(* ===== verification/UserMem.v ===== *)
(** * The kernel's accesses to user memory

    System calls read and write the caller's buffers through the pointers they
    are given, in ring 0 and under the caller's page table.  This file has the
    processor's walk for such accesses - with huge pages, and with the
    write-protect bit of CR0 as the boot loader leaves it - and what they mean
    for the memories of the processes. *)

From S2P Require Import Prelude Frames Paging Memory MemorySpec MemoryProps MemorySteps Bytes ElfLoad.

#[local] Ltac Zify.zify_post_hook ::= Z.to_euclidean_division_equations.

(** Whether CR0.WP is set: then ring 0 cannot write through read-only entries. *)
Class Processor := cr0_wp : bool.

Section access.
Context `{Processor}.

Definition allowed (write : bool) (e : Z) : bool :=
  contains (pte_flags e) PRESENT && (negb (write && cr0_wp) || contains (pte_flags e) WRITABLE).

(** The walk from level [n] on: an entry for a page of [2 ^ (12 + 9 * n)] bytes
    ends it. *)
Fixpoint cpu_walk (m : pmem) (write : bool) (n : nat) (t va : Z) : option Z :=
  let k := Z.of_nat n in
  let e := entry m t (va_index k va) in
  if negb (allowed write e) then None else
  match n with
  | O => Some (pte_addr e + va mod 4096)
  | S n' =>
      if contains (pte_flags e) HUGE_PAGE then
        let sz := 2 ^ (12 + 9 * k) in Some (pte_addr e / sz * sz + va mod sz)
      else cpu_walk m write n' (pte_addr e) va
  end.

(** An address that is not canonical faults as well. *)
Definition canonical (va : Z) : bool := (va <? 2 ^ 47) || (2 ^ 64 - 2 ^ 47 <=? va).
Definition kernel_addr (m : pmem) (cr3 : Z) (write : bool) (va : Z) : option Z :=
  if canonical va then cpu_walk m write 3 cr3 va else None.

(** Loads and stores of ring 0, byte by byte; [None]: the access faults, and
    [page_fault_handler] panics because the fault is not one of user mode. *)
Definition peek (m : pmem) (cr3 va : Z) : option Z := pbyte m <$> kernel_addr m cr3 false va.
Definition peek_bytes (m : pmem) (cr3 va : Z) (n : nat) : option bytes :=
  mapM (λ i, peek m cr3 (wrap64 (va + i))) (seqZ 0 (Z.of_nat n)).
Fixpoint poke_bytes (m : pmem) (cr3 va : Z) (bs : bytes) : option pmem :=
  match bs with
  | [] => Some m
  | b :: bs =>
      kernel_addr m cr3 true va ≫= λ a, poke_bytes (set_pbyte m a b) cr3 (wrap64 (va + 1)) bs
  end.

(** The fault of a kernel access never resolves a copy-on-write page. *)
Lemma kernel_fault_panics err cr3 va s :
  pf_user err = false → (page_fault_handler 8 err cr3 va s) = (KernelPanic, s).
Proof. intros Hu. unfold page_fault_handler. rewrite Hu. reflexivity. Qed.
End access.

(** ** On user pages *)

Lemma next_table_step m t i c :
  next_table m t i = Some c → contains (pte_flags (entry m t i)) HUGE_PAGE = false ∧ c = pte_addr (entry m t i).
Proof.
  unfold next_table. destruct (is_unused _); [done|]. destruct (contains _ HUGE_PAGE); [done|].
  by intros [= <-].
Qed.

Section views.
Context `{Cp : Processor} (K : Z).

(** On a user page the walk ends at its frame. *)
Lemma kernel_addr_user m a w va e pa :
  user_leaf m a (va_path va) (va_index 0 va) e → kernel_addr m a w va = Some pa →
  pa = pte_addr e + va mod 4096 ∧ (w && cr0_wp = true → writable e = true).
Proof.
  intros (_&Hl&_) Hw. unfold kernel_addr in Hw. destruct (canonical va); [|done].
  unfold leaf, va_path in Hl. cbn [node] in Hl.
  destruct (next_table m a (va_index 3 va)) as [t2|] eqn:H3; [|done].
  cbn [mbind option_bind] in Hl.
  destruct (next_table m t2 (va_index 2 va)) as [t1|] eqn:H2; [|done].
  cbn [mbind option_bind] in Hl.
  destruct (next_table m t1 (va_index 1 va)) as [t0|] eqn:H1; [|done].
  cbn [mbind option_bind fmap option_fmap option_map] in Hl. injection Hl as Hl.
  apply next_table_step in H3 as [H3 ->], H2 as [H2 ->], H1 as [H1 ->].
  cbn [cpu_walk] in Hw. change (Z.of_nat 3) with 3 in Hw. change (Z.of_nat 2) with 2 in Hw.
  change (Z.of_nat 1) with 1 in Hw. change (Z.of_nat 0) with 0 in Hw.
  rewrite H3 in Hw. destruct (negb (allowed w _)); [done|].
  rewrite H2 in Hw. destruct (negb (allowed w _)); [done|].
  rewrite H1 in Hw. destruct (negb (allowed w _)); [done|].
  rewrite Hl in Hw. unfold allowed in Hw. destruct (contains (pte_flags e) PRESENT); [|done].
  destruct (negb (w && cr0_wp) || contains (pte_flags e) WRITABLE) eqn:Hc; [|done].
  injection Hw as <-. split; [done|]. intros Hb. rewrite Hb in Hc. exact Hc.
Qed.

Lemma byte_view_leaf m a va b :
  byte_view m a va = Some b → ∃ e, user_leaf m a (va_path va) (va_index 0 va) e ∧
    b = page_byte (page_at m (pte_addr e)) (va mod 4096).
Proof.
  unfold byte_view, page_view. destruct (user_page m a _ _) as [pg|] eqn:Hp; [|done].
  intros [= <-]. apply user_page_leaf in Hp as (e&He&->); [|done]. by exists e.
Qed.

Lemma pte_addr_page e : pte_addr e mod 4096 = 0.
Proof.
  pose proof (pte_addr_ok e) as Ho. unfold frame_ok in Ho. rewrite <-Ho.
  assert (Z.land (pte_addr e) ADDR_MASK mod 4096 = Z.land (Z.land (pte_addr e) ADDR_MASK) (Z.ones 12)) as ->
    by (rewrite Z.land_ones by lia; done).
  rewrite <-Z.land_assoc. change (Z.land ADDR_MASK (Z.ones 12)) with 0. by rewrite Z.land_0_r.
Qed.

(** A load of the kernel on a user page yields the byte the process sees. *)
Lemma peek_user m a va b v :
  byte_view m a va = Some b → peek m a va = Some v → v = b.
Proof.
  intros (e&He&->)%byte_view_leaf. unfold peek. destruct (kernel_addr m a false va) as [pa|] eqn:Hpa; [|done].
  intros [= <-]. apply kernel_addr_user with (e := e) in Hpa as [-> _]; [|done].
  rewrite pbyte_frame; [done|apply pte_addr_page|]. clear. lia.
Qed.

Lemma peek_bytes_lookup m a va n bs i :
  peek_bytes m a va n = Some bs → (i < n)%nat →
  ∃ v, bs !! i = Some v ∧ peek m a (wrap64 (va + Z.of_nat i)) = Some v.
Proof.
  intros Hp Hi. unfold peek_bytes in Hp. apply mapM_Some in Hp.
  destruct (Forall2_lookup_l _ _ _ i (Z.of_nat i) Hp) as (v&Hv&Hpk); [|by exists v].
  apply lookup_seqZ. lia.
Qed.
Lemma peek_bytes_length m a va n bs : peek_bytes m a va n = Some bs → length bs = n.
Proof.
  intros Hp%mapM_Some%Forall2_length. rewrite <-Hp, length_seqZ. lia.
Qed.

(** Reading a buffer of the process yields its bytes. *)
Lemma peek_bytes_user m a va n bs :
  0 ≤ va → va + Z.of_nat n ≤ 2 ^ 47 → (∀ x, va ≤ x < va + Z.of_nat n → is_Some (byte_view m a x)) →
  peek_bytes m a va n = Some bs →
  length bs = n ∧ ∀ i, (i < n)%nat → bs !! i = byte_view m a (va + Z.of_nat i).
Proof.
  intros Hva Hend Hall Hp. split; [by eapply peek_bytes_length|]. intros i Hi.
  destruct (peek_bytes_lookup _ _ _ _ _ i Hp Hi) as (v&Hv&Hpk).
  rewrite wrap_small in Hpk by (clear -Hva Hend Hi; lia).
  destruct (Hall (va + Z.of_nat i)) as [b Hb]; [clear -Hi; lia|].
  rewrite Hv, Hb. f_equal. by eapply peek_user.
Qed.

(** ** Stores *)

(** A store of the kernel to a page the process may write shows to that process
    and to nobody else. *)
Lemma poke_byte A s a va pa b :
  vm_ok K A s → a ∈ A → 0 ≤ va < 2 ^ 47 → byte_ok b → write_view (ph_mem s) a va = true →
  kernel_addr (ph_mem s) a true va = Some pa →
  let s' := Phys (set_pbyte (ph_mem s) pa b) (ph_fa s) in
  kept K A a s s' ∧
  (∀ x, 0 ≤ x < 2 ^ 47 → byte_view (ph_mem s') a x = if decide (x = va) then Some b else byte_view (ph_mem s) a x) ∧
  (∀ x, 0 ≤ x < 2 ^ 47 → write_view (ph_mem s') a x = write_view (ph_mem s) a x).
Proof.
  intros Hok Ha Hva Hb Hw Hpa s'. apply can_write_leaf in Hw as (e&Hul&Hwe); [|done].
  apply kernel_addr_user with (e := e) in Hpa as [-> _]; [|done].
  set (f := pte_addr e) in *. assert (f mod 4096 = 0) as Hf by apply pte_addr_page.
  pose proof (va_pos_pos va) as (Hp&_&Hi). assert (space K A a) as Has by (by left).
  assert (frame_of (f + va mod 4096) = f) as Hff by (apply frame_of_add; [done|clear; lia]).
  assert (∀ g, g ≠ f → page_at (ph_mem s') g = page_at (ph_mem s) g) as Hg.
  { intros g Hg. unfold s'. cbn [ph_mem]. unfold set_pbyte. by rewrite Hff, page_at_insert, decide_False. }
  destruct (private_write K A s s' a (va_path va) (va_index 0 va) e) as (Hq&Hok'&Hpg&Hpg'&Hwv&Hoth); try done.
  { intros b' q j e' Hb' (Hq&_&Hj) Hul' Heq.
    destruct (vo_cow _ _ _ Hok a (va_path va) (va_index 0 va) e b' q j e') as (->&->&->); try done. by left. }
  split_and!.
  - split; [done|by split| |].
    + intros page'. by apply user_ok_quiet with A.
    + intros b' q j Hb' Hpq Hne. split; [|by apply Hwv]. apply Hoth; [done..|congruence].
  - intros x Hx. unfold byte_view, page_view. destruct (decide (page_of x = page_of va)) as [Heq|Hne].
    + destruct (page_of_key x va) as [-> ->]; [lia|lia|done|]. rewrite Hpg, Hpg'.
      cbn [fmap option_fmap option_map]. fold f. rewrite <-!(pbyte_frame _ f) by (clear -Hf; lia).
      unfold s'. cbn [ph_mem]. rewrite pbyte_set_pbyte by done. unfold page_of in Heq.
      destruct (decide (x = va)) as [->|Hxv]; [by rewrite decide_True|].
      rewrite decide_False; [done|]. clear -Heq Hxv. lia.
    + rewrite Hoth; [|done|apply va_pos_pos|].
      * rewrite decide_False; [done|]. intros ->. done.
      * intros [= G1 G2 G3 G4]. apply Hne, user_page_of_inj; [lia|lia| |done]. unfold va_path. congruence.
  - intros x Hx. apply Hwv; [done|apply va_pos_pos].
Qed.

(** The views of [a] after a buffer has been filled. *)
Record filled (A : gset Z) (a va : Z) (bs : bytes) (s s' : phys) : Prop := {
  fl_kept : kept K A a s s';
  fl_bytes x : 0 ≤ x < 2 ^ 47 → byte_view (ph_mem s') a x =
    if decide (va ≤ x < va + Z.of_nat (length bs)) then bs !! Z.to_nat (x - va) else byte_view (ph_mem s) a x;
  fl_write x : 0 ≤ x < 2 ^ 47 → write_view (ph_mem s') a x = write_view (ph_mem s) a x;
}.

Lemma poke_bytes_user A s a va bs m' :
  vm_ok K A s → a ∈ A → 0 ≤ va → va + Z.of_nat (length bs) ≤ 2 ^ 47 → Forall byte_ok bs →
  (∀ x, va ≤ x < va + Z.of_nat (length bs) → write_view (ph_mem s) a x = true) →
  poke_bytes (ph_mem s) a va bs = Some m' →
  filled A a va bs s (Phys m' (ph_fa s)).
Proof.
  revert va s. induction bs as [|b bs IH]; intros va s Hok Ha Hva Hend Hbs Hw Hp.
  { injection Hp as <-. destruct s as [m fa]. split; [by apply kept_refl| |done]. intros x Hx.
    rewrite decide_False; [done|]. cbn. clear. lia. }
  cbn [length] in *. apply Forall_cons in Hbs as [Hb Hbs]. cbn [poke_bytes] in Hp.
  destruct (kernel_addr (ph_mem s) a true va) as [pa|] eqn:Hpa; [|done]. cbn in Hp.
  destruct (poke_byte A s a va pa b) as (Hk&Hby&Hwr); [done|done|lia|done|apply Hw; lia|done|].
  set (s1 := Phys _ _) in *. rewrite wrap_small in Hp by lia.
  destruct (IH (va + 1) s1) as [Hk2 Hby2 Hwr2]; [apply Hk|done|lia|lia|done| |done|].
  { intros x Hx. rewrite Hwr by lia. apply Hw. lia. }
  split.
  - exact (user_kept_trans K A a s s1 _ Hk Hk2).
  - intros x Hx. rewrite Hby2, Hby by done. cbn [length].
    destruct (decide (x = va)) as [->|Hne].
    + rewrite decide_False by lia. rewrite decide_True by lia. by rewrite Z.sub_diag.
    + destruct (decide (va + 1 ≤ x < va + 1 + Z.of_nat (length bs))).
      * rewrite decide_True by lia. by replace (Z.to_nat (x - va)) with (S (Z.to_nat (x - (va + 1)))) by lia.
      * by rewrite decide_False by lia.
  - intros x Hx. by rewrite Hwr2, Hwr.
Qed.
End views.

* **TASK BRIEF**
Can you repeat, word for word, every line above from the one containing "(∀ x, va ≤ x < va + Z.of_nat (length" down to the one containing "destruct (poke_byte A", including both?

* **RESULT FOR THIS TASK**
  (∀ x, va ≤ x < va + Z.of_nat (length bs) → write_view (ph_mem s) a x = true) →
  poke_bytes (ph_mem s) a va bs = Some m' →
  filled A a va bs s (Phys m' (ph_fa s)).
Proof.
  revert va s. induction bs as [|b bs IH]; intros va s Hok Ha Hva Hend Hbs Hw Hp.
  { injection Hp as <-. destruct s as [m fa]. split; [by apply kept_refl| |done]. intros x Hx.
    rewrite decide_False; [done|]. cbn. clear. lia. }
  cbn [length] in *. apply Forall_cons in Hbs as [Hb Hbs]. cbn [poke_bytes] in Hp.
  destruct (kernel_addr (ph_mem s) a true va) as [pa|] eqn:Hpa; [|done]. cbn in Hp.
  destruct (poke_byte A s a va pa b) as (Hk&Hby&Hwr); [done|done|lia|done|apply Hw; lia|done|].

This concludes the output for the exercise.